Search code examples
image-processingyuvimage-formatsnv12-nv21

Image formats NV12 storage in memory


I am totally understand about the size of the NV12 format as described in question

NV12 format and UV plane

Now I am reading from two sources about the storage of UV plane in this format: one is https://msdn.microsoft.com/en-us/library/windows/desktop/dd206750(v=vs.85).aspx

NV12

All of the Y samples appear first in memory as an array of unsigned char values with an even number of lines. The Y plane is followed immediately by an array of unsigned char values that contains packed U (Cb) and V (Cr) samples. When the combined U-V array is addressed as an array of little-endian WORD values, the LSBs contain the U values, and the MSBs contain the V values. NV12 is the preferred 4:2:0 pixel format for DirectX VA. It is expected to be an intermediate-term requirement for DirectX VA accelerators supporting 4:2:0 video. The following illustration shows the Y plane and the array that contains packed U and V samples.

What I understand is: in UV plane each U and V are stored in single byte.

When I read from wikipedia about this: https://wiki.videolan.org/YUV#NV12

It says:

NV12

Related to I420, NV12 has one luma "luminance" plane Y and one plane with U and V values interleaved. In NV12, chroma planes (blue and red) are subsampled in both the horizontal and vertical dimensions by a factor of 2. For a 2x2 group of pixels, you have 4 Y samples and 1 U and 1 V sample. It can be helpful to think of NV12 as I420 with the U and V planes interleaved. Here is a graphical representation of NV12. Each letter represents one bit: For 1 NV12 pixel: YYYYYYYY UVUV For a 2-pixel NV12 frame: YYYYYYYYYYYYYYYY UVUVUVUV For a 50-pixel NV12 frame: Y*8*50 (UV)*2*50 For a n-pixel NV12 frame: Y*8*n (UV)*2*n

What I understand here is : each U and V are interleaved bit by bit in each byte. So each each byte of UV plane will contain 4U bits and 4V bits interleaved.

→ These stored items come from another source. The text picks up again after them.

(** * VibeAny billing ledger: a shallow embedding of
      [app/services/billing_service.py] and [app/services/usage_service.py]

    The SQLAlchemy session is modelled by explicit state passing.  A table is
    the list of its rows in storage order; a mapped object is identified by
    its position in that list, so that mutating an attribute of an object
    returned by a query is an in-place update of the row ([<[i:=row]>]).
    The session carries two copies of the tables: [live], what the queries of
    the session observe (pending and flushed changes included), and
    [durable], the state of the last [commit].

    What is abstracted, and how:
    - [datetime.utcnow()] is read once per service call ([Env.utcnow]), as a
      number of seconds; [timedelta(days=n)] is [n * 86400];
    - [strftime("%Y-%m-%d")] is the day number [utcnow / 86400], which
      identifies the calendar day exactly as the formatted string does;
    - [uuid4()] is the stream [Env.uuid4], with one position for each row
      a call can create; [datetime.isoformat] is [Env.isoformat];
    - Python integers are [Z]; a [Decimal] is the rational it denotes, and
      so is a finite [float], whose arithmetic rounds to binary64
      ([float_round]);
    - primary keys are unique, so a join on [Allowance.id] is a lookup;
    - the unique constraints of [app/models/billing.py] on [plans],
      [user_subscriptions] and [allowances] are enforced where
      [ensure_default_plans], [activate_plan] and [grant_allowance] write a
      row: the statement that writes a row holding the key of another row
      fails with [IntegrityError].  The model raises it where the row is
      written, the session raises it at the flush that follows.  A failed
      flush leaves the session unusable until the caller rolls it back;
      [live] is then kept as it was when the exception was raised, and
      [db_rollback] restores the last commit;
    - widths are not enforced: a column holds the value assigned to it
      exactly.  SQLite refuses an integer beyond 64 bits when the row is
      flushed; where a caller chooses the value stored, the properties are
      stated for values within [INTEGER_MAX];
    - a mapped class has the attributes its declaration lists: a keyword
      or an attribute that is not among them is refused with [TypeError]
      or [AttributeError], as the declarative constructor and Python do;
    - free-form JSON metadata is reduced to the keys the services read or
      write. *)

From Stdlib Require Import ZArith QArith Lia Ascii String List Sorted.
From stdpp Require Import base list sorting strings pretty.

Can anyone clarify my doubt?


Solution

  • TL;DR: MSDN is correct

    To verify this (or at least verify that there is no interleaving on bit level), one can use ffmpeg, which is a widely used video tool. I did the following experiment:

    1. Make a file containing some text (I took the example Lorem Ipsum text)
    2. Tell ffmpeg to read it as a I420 video frame of some small size
    3. Tell ffmpeg to convert it to NV12 format
    4. Print it

    Here is an example commandline for (2) and (3):

    ffmpeg -s 96x4 -i example_i420.yuv -pix_fmt nv12 example_nv12.yuv
    

    Here is what I got in the output:

    Lorem ipsum dolor sit amet, consectetur adipiscing elit, sed do eiusmod tempor incididunt ut labore et dolore magna aliqua. Ut enim ad minim veniam, quis nostrud exercitation ullamco laboris nisi ut aliquip ex ea commodo consequat. Duis aute irure dolor in reprehenderit in voluptate velit esse cillum dolore eu fugiat nulla pariatur. Excepteur sint occaecat cupidatat non proident, sutnett uirn acduilppias cqiunig oeflfiitc,i as edde sdeor uenitu smmooldl itte mapnoirm iindc iedsitd ulnatb ourtu ml.a bLoorree me ti pdsoulmo rdeo lmoarg nsai ta laimqeuta,. cUotn seenci

    I marked the chroma (U and V) samples in bold. It is evident that these are the same values (ASCII letters), just in scrambled order. If any bit-interleaving were performed, I would get different values.

    So the description in the VLC wiki (BTW it's not Wikipedia) is incorrect. Someone with the name "Edwardw" added the "illustration" mentioning pixels here, and later changed it to "bits" here. I hope someone changes it to be less misleading (the wiki requires registration so I cannot edit it).